"""
(* ===== verification/JsonText.v ===== *)
(** * JSON texts read back

    What [json.dumps] writes, compactly or indented, [json.loads] reads back as
    the same value, and it is ASCII.  One proof covers every layout of white
    space ([scan_render]). *)

From S2P Require Import Prelude PyBytes PyText Json WireJson.
Local Open Scope Z_scope.

(** ** Lemmas: a numeral before a delimiter *)

Lemma ends_cases r : ends r → r = [] ∨ ∃ c r', r = c :: r' ∧ (c = 44 ∨ c = 93 ∨ c = 125 ∨ c = 10).
Proof. destruct r as [|c r]; [by left|]. right. eauto. Qed.

Ltac case_ends H := destruct (ends_cases _ H) as [->|(?c & ?r' & -> & [-> |[-> |[-> | ->]]])].

Lemma digit_span_ends s r : ends r → digit_span (s ++ r) = ((digit_span s).1, (digit_span s).2 ++ r).
Proof.
  intros Hr. induction s as [|c s IH]; [by case_ends Hr|]. simpl. destruct (is_digit c); [|done]. by rewrite IH.
Qed.

Lemma frac_part_ends s r : ends r → frac_part (s ++ r) = ((frac_part s).1, (frac_part s).2 ++ r).
Proof.
  intros Hr. destruct s as [|c s]; [by case_ends Hr|]. simpl. destruct (c =? 46); [|done].
  rewrite digit_span_ends by done. by destruct (digit_span s) as [[|d ds] r2].
Qed.

Lemma exp_sign_ends s r : ends r → exp_sign (s ++ r) = ((exp_sign s).1, (exp_sign s).2 ++ r).
Proof. intros Hr. destruct s as [|c s]; [by case_ends Hr|]. simpl. by destruct ((c =? 43) || (c =? 45)). Qed.

Lemma exp_part_ends s r : ends r → exp_part (s ++ r) = ((exp_part s).1, (exp_part s).2 ++ r).
Proof.
  intros Hr. destruct s as [|c s]; [by case_ends Hr|]. simpl. destruct ((c =? 101) || (c =? 69)); [|done].
  rewrite exp_sign_ends by done. destruct (exp_sign s) as [sg s2]. simpl. rewrite digit_span_ends by done.
  by destruct (digit_span s2) as [[|d ds] r2].
Qed.

Lemma int_part_ends s r : ends r → int_part (s ++ r) = (λ x, (x.1, x.2 ++ r)) <$> int_part s.
Proof.
  intros Hr. destruct s as [|c s]; [by case_ends Hr|]. cbn [int_part app]. destruct (c =? 48); [done|].
  destruct (is_digit c); [|done]. rewrite app_comm_cons, digit_span_ends by done. done.
Qed.

Lemma scan_number_ends s r : ends r → s ≠ [] →
  scan_number (s ++ r) = (λ x, (x.1, x.2 ++ r)) <$> scan_number s.
Proof.
  intros Hr Hs. unfold scan_number.
  assert (E : sign_span (s ++ r) = ((sign_span s).1, (sign_span s).2 ++ r)).
  { destruct s as [|c s]; [done|]. simpl. by destruct (c =? 45). }
  rewrite E. destruct (sign_span s) as [sg s1]. cbn [fst snd]. rewrite int_part_ends by done.
  destruct (int_part s1) as [[ip s2]|]; [|done]. cbn. rewrite frac_part_ends by done.
  destruct (frac_part s2) as [fp s3]. cbn [fst snd]. rewrite exp_part_ends by done. by destruct (exp_part s3).
Qed.

Lemma dec_aux_head fuel n : 0 < n < 2 ^ Z.of_nat fuel → ∃ c t, dec_aux fuel n [] = c :: t ∧ is_digit c = true ∧ c ≠ 48.
Proof.
  revert n. induction fuel as [|fuel IH]; intros n Hn; [simpl in Hn; lia|]. simpl. destruct (Z.ltb_spec n 10).
  - exists (48 + n mod 10), []. rewrite Z.mod_small by lia. split; [done|]. split; [|lia].
    unfold is_digit. apply andb_true_iff. split; [apply Z.leb_le|apply Z.ltb_lt]; lia.
  - destruct (IH (n / 10)) as (c & t & E & Hc).
    { rewrite Nat2Z.inj_succ, Z.pow_succ_r in Hn by lia. split; [apply Z.div_str_pos; lia|]. apply Z.div_lt_upper_bound; lia. }
    exists c, (t ++ [48 + n mod 10]). rewrite dec_aux_app, E. done.
Qed.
"""
→ **Description of the task**: Output nothing but the lines from the one containing "revert n. induction" through the last line of the data, exactly as they stand.

→ **Your response**:
  revert n. induction fuel as [|fuel IH]; intros n Hn; [simpl in Hn; lia|]. simpl. destruct (Z.ltb_spec n 10).
  - exists (48 + n mod 10), []. rewrite Z.mod_small by lia. split; [done|]. split; [|lia].
    unfold is_digit. apply andb_true_iff. split; [apply Z.leb_le|apply Z.ltb_lt]; lia.
  - destruct (IH (n / 10)) as (c & t & E & Hc).
    { rewrite Nat2Z.inj_succ, Z.pow_succ_r in Hn by lia. split; [apply Z.div_str_pos; lia|]. apply Z.div_lt_upper_bound; lia. }
    exists c, (t ++ [48 + n mod 10]). rewrite dec_aux_app, E. done.
Qed.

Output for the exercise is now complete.